11 November 2019

Anne Karien Marijnissen and Sjouke Dekker talk about patient participation in APPROACH at the UMC Utrecht, The Netherlands

Patient participation is in full swing. The way patients can participate in APPROACH is a good example. This was shown on October 16th during a duo-presentation by Anne Karien Marijnissen, researcher and international coordinator of the APPROACH-cohort (UMC Utrecht NL) and Sjouke B. Dekker, member of the patient council of APPROACH. The presentation was, amongst other duo-presentations, at the request of the societal stakeholder committee of the research evaluation of the UMC Utrecht.

In the UMC Utrecht the societal impact of research is of paramount importance: research does not only have to be of high quality, the results also have to contribute to the improvement of (the quality of) life of the patient.

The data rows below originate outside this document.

Lemma step_one_at_a_time (e : Event) (b : Browser) :
  ChatLog.one_at_a_time b -> ChatLog.one_at_a_time (step e b).
Proof.
  intros Inv. unfold step, handler.
  destruct e as [| | | key shift | text | i r | i].
  - destruct Inv as [Hd Hn].
    unfold toggleChat, bind, read. simpl. destruct (isOpen b).
    + split; assumption.
    + unfold openChat, bind, read. simpl. destruct (JS.truthy (sessionId b)); simpl.
      * split; assumption.
      * unfold ChatLog.one_at_a_time, ChatLog.in_flight in *. simpl.
        rewrite List.filter_app, length_app. simpl. split; [exact Hd | lia].
  - exact Inv.
  - unfold bind, read. simpl. destruct (send_disabled (elements b)).
    + exact Inv.
    + apply sendMessage_one_at_a_time, Inv.
  - destruct (String.eqb key "Enter" && negb shift).
    + apply sendMessage_one_at_a_time, Inv.
    + exact Inv.
  - exact Inv.
  - unfold bind, read. simpl.
    destruct (nth_error (pending b) i) as [k |] eqn:Ek; [| exact Inv].
    simpl. destruct Inv as [Hd Hn].
    pose proof (filter_remove_nth ChatLog.is_message i (pending b) k Ek) as Hlen.
    unfold ChatLog.one_at_a_time, ChatLog.in_flight in *.
    destruct k; simpl in *.
    + destruct (startSession_resume_typing r (set_pending (remove_nth i (pending b)) b))
        as (Ht & Hs & Hp).
      rewrite Ht, Hs, Hp. simpl. split; [exact Hd | lia].
    + destruct (sendMessage_resume_typing r (set_pending (remove_nth i (pending b)) b))
        as (Ht & Hs & _ & Hp).
      rewrite Ht, Hs, Hp. simpl. split; [reflexivity |].
      destruct (isTyping b); lia.
  - unfold bind, read. simpl.
    destruct (nth_error (timers b) i) as [t |]; [| exact Inv].
    simpl. destruct Inv as [Hd Hn].
    destruct (callback_typing t (set_timers (remove_nth i (timers b)) b)) as (Ht & Hs & Hp).
    unfold ChatLog.one_at_a_time, ChatLog.in_flight in *.
    rewrite Ht, Hs, Hp. simpl. split; assumption.
Qed.

(** X17.  On a page whose send button starts enabled, whatever the user does and
    however the backend answers: the send button is disabled exactly while the
    widget is typing, and then exactly one message awaits its reply, otherwise
    none.  Two messages are never in flight at once, and the widget is never
    left typing without a reply to come. *)
Theorem one_message_at_a_time (page : Elements) (events : list Event) :
  send_disabled page = false ->
  ChatLog.one_at_a_time (run events (initializeChatbot page)).
Proof.
  intros Hpage.
  assert (H : forall b, ChatLog.one_at_a_time b -> ChatLog.one_at_a_time (run events b)).
  { induction events as [| e events IH]; intros b Hb; [exact Hb |].
    simpl. apply IH, step_one_at_a_time, Hb. }
  apply H. split; [exact Hpage | reflexivity].
Qed.

(** ** The chatbot widget: the transcript and the requests *)

Lemma user_texts_app (l1 l2 : list (Role * string)) :
  ChatLog.user_texts (l1 ++ l2) = (ChatLog.user_texts l1 ++ ChatLog.user_texts l2)%list.
Proof.
  induction l1 as [| [[] s] l1 IH]; simpl; [reflexivity | rewrite IH; reflexivity ..].
Qed.

Lemma sent_texts_app (l1 l2 : list Request) :
  ChatLog.sent_texts (l1 ++ l2) = (ChatLog.sent_texts l1 ++ ChatLog.sent_texts l2)%list.
Proof. apply flat_map_app. Qed.
(** A run of the loop that raises: the pages before the failing one were
    converted, the exception and the world are those of the failing page. *)
Lemma for_pages_Raise pages acc w e w' :
  loop pages acc w = (Raise e, w') ->
  exists done i rest acc_i w_i,
    pages = done ++ i :: rest
    /\ loop done acc w = (Return acc_i, w_i)
    /\ page acc_i i w_i = (Raise e, w').
Proof.
  revert acc w. induction pages as [|i pages IH]; intros acc w.
  - discriminate.
  - rewrite for_pages_cons.
    destruct (page acc i w) as [[acc'|e0] w1] eqn:P.
    + intros H. apply IH in H as (done & j & rest & acc_j & w_j & -> & L & Pj).
      exists (i :: done), j, rest, acc_j, w_j. repeat split; auto.
      rewrite for_pages_cons, P. exact L.
    + intros [= <- <-]. exists [], i, pages, acc, w. repeat split; auto.
Qed.

(** The file system.  The rendering library is confined to the images
    directory, and the file names are those of a parsed source path. *)

Hypothesis B_confined : confined B.
Hypothesis images_dir_eq : images_dir = pathlib.joinpath output_dir "images".
Hypothesis output_dir_wf : wf_path output_dir.
Hypothesis base_ok : Str.contains "/" base_name = false.

Lemma rendered_frame i w q :
  ~ is_under images_dir q -> fs (world_after i w) !! q = fs w !! q.
Proof.
  intros H. unfold rendered; simpl. apply B_confined.
  rewrite PathFacts.Path_str; [exact H|].
  rewrite images_dir_eq. now apply PathFacts.wf_joinpath.
Qed.

Lemma rendered_node_at i w q :
  ~ is_under images_dir q -> node_at (fs (world_after i w)) q = node_at (fs w) q.
Proof.
  intros H. unfold node_at. destruct (parts q); [reflexivity|].
  now apply rendered_frame.
Qed.

Lemma path_of_not_under i : ~ is_under images_dir (path_of i).
Proof.
  rewrite images_dir_eq. now apply PathFacts.page_path_not_under_images.
Qed.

The purpose of the duo-presentation was not so much intended to show the content of the research, but was more meant to showcase the way the collaboration between researchers and patient council (PC) has been organised. You can think of how both parties have come together; whom are represented by the members of the patient council; when do they meet; how do they exchange information; what subjects have been discussed and what subjects not; what are the results of the collaboration; what happened with the input of the PC; how has the research been adapted based on this input what did both parties learn from each other?

After an introduction of the APPROACH project by Anne Karien Marijnissen, PC member Sjouke B. Dekker was invited to explain the role of the PC in the project. He indicated that the PC made a substantial contribution to the research at important moments in the project, in favor of the patient participants. Additionally, the PC is a full party in the project and in the communication about it. The PC is also involved in the presentation of APPROACH to the community, as proven at this meeting about patient participation.

During the discussion with the committee (with a.o. representatives of patient organisations) the collaboration was reviewed: very positive and less positive experiences were discussed; furthermore the discussion was about what other projects can learn from APPROACH; what can be improved in APPROACH and how to proceed in the future. The area of patient participation seems to slowly develop into a specialized field, resulting in a commonly experienced problem: how to guarantee the representation of actual patients in daily practice?

In November the committee gave a positive feedback on the organisation of patient participation in research in the UMC Utrecht.